O crescimento de 1,1% do Produto Interno Bruto (PIB) brasileiro no primeiro trimestre reforçou a percepção de uma economia resistente no início de 2026. Mas, para economistas, o cenário favorável deve perder força ao longo dos próximos meses.
Juros elevados, pressão inflacionária, tensões geopolíticas envolvendo o petróleo e riscos climáticos associados ao possível fortalecimento do El Niño estão no radar do mercado como uma ameaça para a atividade econômica no segundo semestre.
O PIB foi Impulsionado por agropecuária, construção civil, petróleo e consumo das famílias e parte das casas avalia que esses motores têm caráter temporário ou concentrado em poucos segmentos da economia.
Na avaliação de Felipe Rodrigo de Oliveira, economista-chefe da MAG Investimentos, a desaceleração da atividade deve aparecer gradualmente nos próximos trimestres diante dos efeitos acumulados da política monetária restritiva.
“Apesar do forte desempenho do PIB no primeiro trimestre, esperamos que a atividade desacelere ao longo dos próximos trimestres, refletindo o grau de contração monetária em vigor”, afirmou.
O dado do IBGE mostrou que a indústria cresceu 1,0% no trimestre, puxada principalmente pela construção civil e pelas indústrias extrativas, ligadas à produção de petróleo e gás. Já os serviços avançaram apenas 0,5%, com destaque negativo para transporte e armazenagem.
Para Rafael Perez, economista da Suno Research, o resultado da indústria continua bastante concentrado em segmentos menos dependentes de crédito, enquanto áreas mais sensíveis aos juros seguem mostrando fragilidade.
“A indústria de transformação permaneceu praticamente estagnada, refletindo os efeitos das condições financeiras mais restritivas”, disse.
Segundo ele, o consumo das famílias ainda continua sendo sustentado por uma combinação entre mercado de trabalho aquecido, aumento da renda, expansão do crédito e medidas fiscais do governo, como a ampliação da faixa de isenção do Imposto de Renda.
O economista avalia, porém, que o ambiente tende a ficar mais desafiador ao longo do ano diante do elevado endividamento das famílias, dos juros altos e do aumento das incertezas eleitorais.
Outro ponto de atenção para o mercado é o cenário externo. A escalada das tensões no Oriente Médio elevou os preços internacionais do petróleo e reacendeu preocupações com inflação global. Para economistas, combustíveis mais caros podem pressionar custos de transporte, logística e alimentos no Brasil.
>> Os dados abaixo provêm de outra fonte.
(** A plugin that plumbs the method [foo], in front of one that
    supplies the default. *)
Definition foo_method : value := VFunction "a_foo" (Some "A").
Definition foo_method_plugin : pyclass :=
  PyClass {[ "foo" := VPlumbMethod foo_method ]} [] type_attrs.
Definition method_default_table : gmap classid pyclass :=
  {[ "A" := foo_method_plugin; "B" := default_plugin ]}.
Definition default_method_table : gmap classid pyclass :=
  {[ "A" := default_plugin; "B" := foo_method_plugin ]}.

(** A class whose own [x] is no property, below a plumbed property. *)
Definition x_cls : pyclass :=
  PyClass {[ "__pipeline__" := VTuple [VClass "A"];
             "x" := VInt 5 ]} [] type_attrs.

(** Two plugins and a class with a text each. *)
Definition doc_table : gmap classid pyclass :=
  {[ "A" := PyClass {[ "__doc__" := VStr "A" ]} [] type_attrs;
     "B" := PyClass {[ "__doc__" := VStr "B" ]} [] type_attrs ]}.

Definition doc_cls : pyclass :=
  PyClass {[ "__pipeline__" := VTuple [VClass "A"; VClass "B"];
             "__doc__" := VStr "C" ]} [] type_attrs.

(** A third plugin that plumbs [m], and the class over the three. *)
Definition d_m : value := VFunction "d_m" (Some "D").
Definition chainD : pyclass := PyClass {[ "m" := VPlumbMethod d_m ]} [] type_attrs.

Definition chain3_table : gmap classid pyclass :=
  {[ "A" := chainA; "B" := chainB; "D" := chainD ]}.

Definition chain3_cls : pyclass :=
  PyClass {[ "__pipeline__" := VTuple [VClass "A"; VClass "B"; VClass "D"];
             "m" := VFunction "m" (Some "E") ]} [] type_attrs.

(** The functions of the chain: each layer tags what [_next] returns
    with its own name and the plugin it was handed; the end point
    returns its arguments. *)
Definition chain_env : fid → body := λ f k args,
  if decide (f = "m") then Ret (VTuple args)
  else match args with
       | plb :: _next :: rest =>
           match k _next rest with
           | Ret v => Ret (VTuple [VStr f; plb; v])
           | o => o
           end
       | _ => Raise TypeError
       end.

(** A plugin that plumbs [__call__], which only the metaclass
    provides. *)
Definition call_plugin : pyclass :=
  PyClass {[ "__call__" := VPlumbMethod (VFunction "p_call" None) ]} []
    type_attrs.
Definition call_table : gmap classid pyclass := {[ "A" := call_plugin ]}.
Definition call_cls : pyclass :=
  PyClass {[ "__pipeline__" := VTuple [VClass "A"] ]} [] type_attrs.

(** * Properties *)

(** ** Markers *)

Lemma unwrap_not_marker (x : value) : is_marker (unwrap x) = false.
Proof. induction x; simpl; auto. Qed.

Lemma unwrap_idem (x : value) : unwrap (unwrap x) = unwrap x.
Proof. induction x; simpl; auto. Qed.

Lemma extensiondecor_nested (m1 m2 : marker) (x : value) :
  extensiondecor m1 (extensiondecor m2 x) = extensiondecor m1 x.
Proof. unfold extensiondecor. simpl. by rewrite unwrap_idem. Qed.

Lemma unwrap_raw (x : value) : is_marker x = false → unwrap x = x.
Proof. by destruct x. Qed.

Lemma unwrap_nest (x : value) (ms : list marker) :
  unwrap (foldr VMarker x ms) = unwrap x.
Proof. induction ms as [|m ms IH]; [reflexivity|exact IH]. Qed.

(** C9. Unwrapping goes down to the innermost raw value: a value that
    is no marker is left as it is, and markers nested to any depth
    around it are all stripped; so the value stored by
    [default(default(x))] is the value stored by [default(x)], it is
    [x] stripped of all its markers and is itself no marker, and
    wrapping any number of times more, with either marker class, builds
    the very same marker as wrapping once. *)
Theorem nested_markers_unwrap (x : value) (n : nat) (m : marker) :
  marker_attr (default_ (default_ x)) = marker_attr (default_ x)
  ∧ marker_attr (default_ x) = Some (unwrap x)
  ∧ is_marker (unwrap x) = false
  ∧ Nat.iter (S n) default_ x = default_ x
  ∧ default_ (extensiondecor m x) = default_ x
  ∧ extend (extensiondecor m x) = extend x
  ∧ (is_marker x = false →
       unwrap x = x
       ∧ (∀ ms, unwrap (foldr VMarker x ms) = x)
       ∧ marker_attr (default_ (default_ x)) = Some x
       ∧ (∀ ms, marker_attr (default_ (foldr VMarker x ms)) = Some x)).
Proof.
  split_and!; try apply extensiondecor_nested; try reflexivity.
  - unfold default_. by rewrite extensiondecor_nested.
  - apply unwrap_not_marker.
  - induction n as [|n IH]; [reflexivity|].
    change (default_ (Nat.iter (S n) default_ x) = default_ x).
    rewrite IH. apply extensiondecor_nested.
  - intros Hx. split_and!.
    + by apply unwrap_raw.
    + intros ms. by rewrite unwrap_nest, unwrap_raw.
    + unfold default_. rewrite extensiondecor_nested. simpl.
      by rewrite unwrap_raw.
    + intros ms. simpl. by rewrite unwrap_nest, unwrap_raw.
Qed.

Lemma nested_markers_unwrap_witness :
  unwrap (VInt 1) = VInt 1
  ∧ unwrap (VMarker Default (VMarker Extend (VMarker Default (VInt 1))))
    = VInt 1
  ∧ marker_attr (default_ (default_ (VInt 1))) = Some (VInt 1).
Proof.
  destruct (nested_markers_unwrap (VInt 1) 0 Default)
    as (_ & _ & _ & _ & _ & _ & H).
  destruct (H eq_refl) as (H1 & H2 & H3 & _).
  split_and!; [exact H1|exact (H2 [Default; Extend; Default])|exact H3].
Defined.

(** ** Marking for plumbing *)

(** C8. [plumb] turns a function into a [plumbmethod] marker and a
    property into a [plumbproperty] marker of the same three accessors;
    for an argument that is neither it raises [TypeError]. *)
Theorem plumb_type_constraint (attr : value) :
  (is_function attr = true → plumb attr = Ok (VPlumbMethod attr))
  ∧ (∀ fget fset fdel, attr = VProperty fget fset fdel →
       plumb attr = Ok (VPlumbProperty fget fset fdel))
  ∧ (is_function attr = false → is_exact_property attr = false →
       plumb attr = Err TypeError).
Proof.
  repeat split.
  - destruct attr; simpl; intros H; try discriminate; reflexivity.
  - intros g s d ->. reflexivity.
  - destruct attr; simpl; intros H1 H2; try discriminate; reflexivity.
Qed.

Lemma plumb_type_constraint_witness :
  plumb (VFunction "foo" None) = Ok (VPlumbMethod (VFunction "foo" None))
  ∧ plumb (VProperty (VFunction "get" None) VNone VNone)
    = Ok (VPlumbProperty (VFunction "get" None) VNone VNone)
  ∧ plumb (VInt 1) = Err TypeError
  ∧ plumb (VPlumbProperty (VFunction "get" None) VNone VNone) = Err TypeError.
Proof.
  split; [|split; [|split]].
  - apply (plumb_type_constraint (VFunction "foo" None)). reflexivity.
  - apply (plumb_type_constraint (VProperty (VFunction "get" None) VNone VNone)
             ) with (fget := VFunction "get" None) (fset := VNone) (fdel := VNone).
    reflexivity.
  - apply (plumb_type_constraint (VInt 1)); reflexivity.
  - apply (plumb_type_constraint
             (VPlumbProperty (VFunction "get" None) VNone VNone)); reflexivity.
Defined.

(** ** Classes without a pipeline *)

(** C10. A class whose own dictionary has no [__pipeline__] entry is
    left exactly as [type] built it, whatever its bases declare. *)
Theorem Plumber_init_without_pipeline (ct : gmap classid pyclass)
    (c : classid) (cls : pyclass) :
  cdict cls !! "__pipeline__" = None →
  Plumber_init ct c cls = Ok cls.
Proof. intros H. unfold Plumber_init. rewrite H. reflexivity. Qed.

(** A subclass of a composed class: the pipeline is declared by the
    base only. *)
Lemma Plumber_init_without_pipeline_witness :
  let base := PyClass {[ "__pipeline__" := VTuple [VClass "Plugin"];
                         "foo" := VInt 1 ]} [] type_attrs in
  let ct : gmap classid pyclass :=
    {[ "Plumbing" := base; "Plugin" := PyClass {[ "foo" := VInt 2 ]} [] type_attrs ]} in
  let sub := PyClass {[ "bar" := VInt 3 ]} ["Plumbing"] type_attrs in
  lookup_mro ct (cmro sub) "__pipeline__" = Some (VTuple [VClass "Plugin"])
  ∧ Plumber_init ct "Sub" sub = Ok sub.
Proof.
  split; [vm_compute; reflexivity|].
  apply Plumber_init_without_pipeline. vm_compute. reflexivity.
Defined.

(** ** Documentation of a method chain *)

Lemma string_app_assoc (a b c : string) : (a +:+ b) +:+ c = a +:+ b +:+ c.
Proof.
  induction a as [|x a IH]; [reflexivity|].
  change (String x ((a +:+ b) +:+ c) = String x (a +:+ b +:+ c)).
  by rewrite IH.
Qed.

Lemma join_docs_snoc (ds : list string) (d : string) :
  join_docs (ds ++ [d]) =
    match join_docs ds with
    | None => Some d
    | Some r => Some (r +:+ linesep +:+ d)
    end.
Proof.
  induction ds as [|x ds IH]; cbn [join_docs app]; [reflexivity|].
  rewrite IH. destruct (join_docs ds) as [r|]; [|reflexivity].
  by rewrite !string_app_assoc.
Qed.

Lemma entrance_cons (ct : gmap classid pyclass) (name : string)
    (plumbattr : value) (rest : list value) :
  rest ≠ [] →
  entrance ct name (plumbattr :: rest) =
    do _next <- entrance ct name rest;
    match plumbattr with
    | VPlumbProperty _ _ _ =>
        Ok (VProperty (VGetEntrance plumbattr _next)
                      (VSetEntrance plumbattr _next)
                      (VDelEntrance plumbattr _next))
    | VMethod _ _ =>
        Ok (VEntrance plumbattr _next (merge_doc (doc_of ct) _next [plumbattr]))
    | _ => Err TypeError
    end.
Proof. destruct rest; [done|reflexivity]. Qed.

Lemma call_ignores_doc (E : fid → body) (fuel : nat) (plumbattr _next : value)
    (d d' : option string) (args : list value) :
  call E fuel (VEntrance plumbattr _next d) args
  = call E fuel (VEntrance plumbattr _next d') args.
Proof. destruct fuel; reflexivity. Qed.

(** The text of a compiled method chain, innermost layer first. *)
Lemma entrance_method_chain (ct : gmap classid pyclass) (name : string)
    (layers : list value) (end_point : value) :
  Forall (λ v, is_method v = true) layers →
  ∃ e, entrance ct name (layers ++ [end_point]) = Ok e
       ∧ doc_of ct e = chain_doc ct (layers ++ [end_point]).
Proof.
  unfold chain_doc. induction 1 as [|p layers Hp _ IH].
  - exists end_point. split; [reflexivity|]. simpl.
    destruct (doc_of ct end_point); reflexivity.
  - destruct IH as (nxt & Hnxt & Hdoc).
    destruct p; try discriminate Hp.
    eexists. split.
    + change ((VMethod p1 p2 :: layers) ++ [end_point])
        with (VMethod p1 p2 :: (layers ++ [end_point])).
      rewrite entrance_cons by (by destruct layers).
      rewrite Hnxt. reflexivity.
    + change ((VMethod p1 p2 :: layers) ++ [end_point])
        with (VMethod p1 p2 :: (layers ++ [end_point])).
      rewrite reverse_cons, omap_app. cbn [doc_of merge_doc].
      rewrite Hdoc. cbn [omap list_omap doc_of].
      destruct (doc_of ct p1) as [dp|].
      * rewrite join_docs_snoc.
        destruct (join_docs _); reflexivity.
      * rewrite app_nil_r. destruct (join_docs _); reflexivity.
Qed.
Ao mesmo tempo, analistas monitoram possíveis impactos climáticos associados ao El Niño sobre a produção agrícola e o setor de energia. O receio é que eventos climáticos extremos afetem safras, pressionem preços de alimentos e ampliem a volatilidade da inflação em um momento em que o Banco Central ainda enfrenta dificuldades para convergir os índices à meta. Que o El Ninõ vai acontecer é uma certeza, só não se sabe o tamanho dos seus efeitos, segundo apurou a Forbes Brasil. A preocupação ganha peso porque boa parte da força do PIB no início do ano veio justamente do agronegócio. A agropecuária cresceu 2,0% no trimestre, beneficiada pela safra recorde de soja.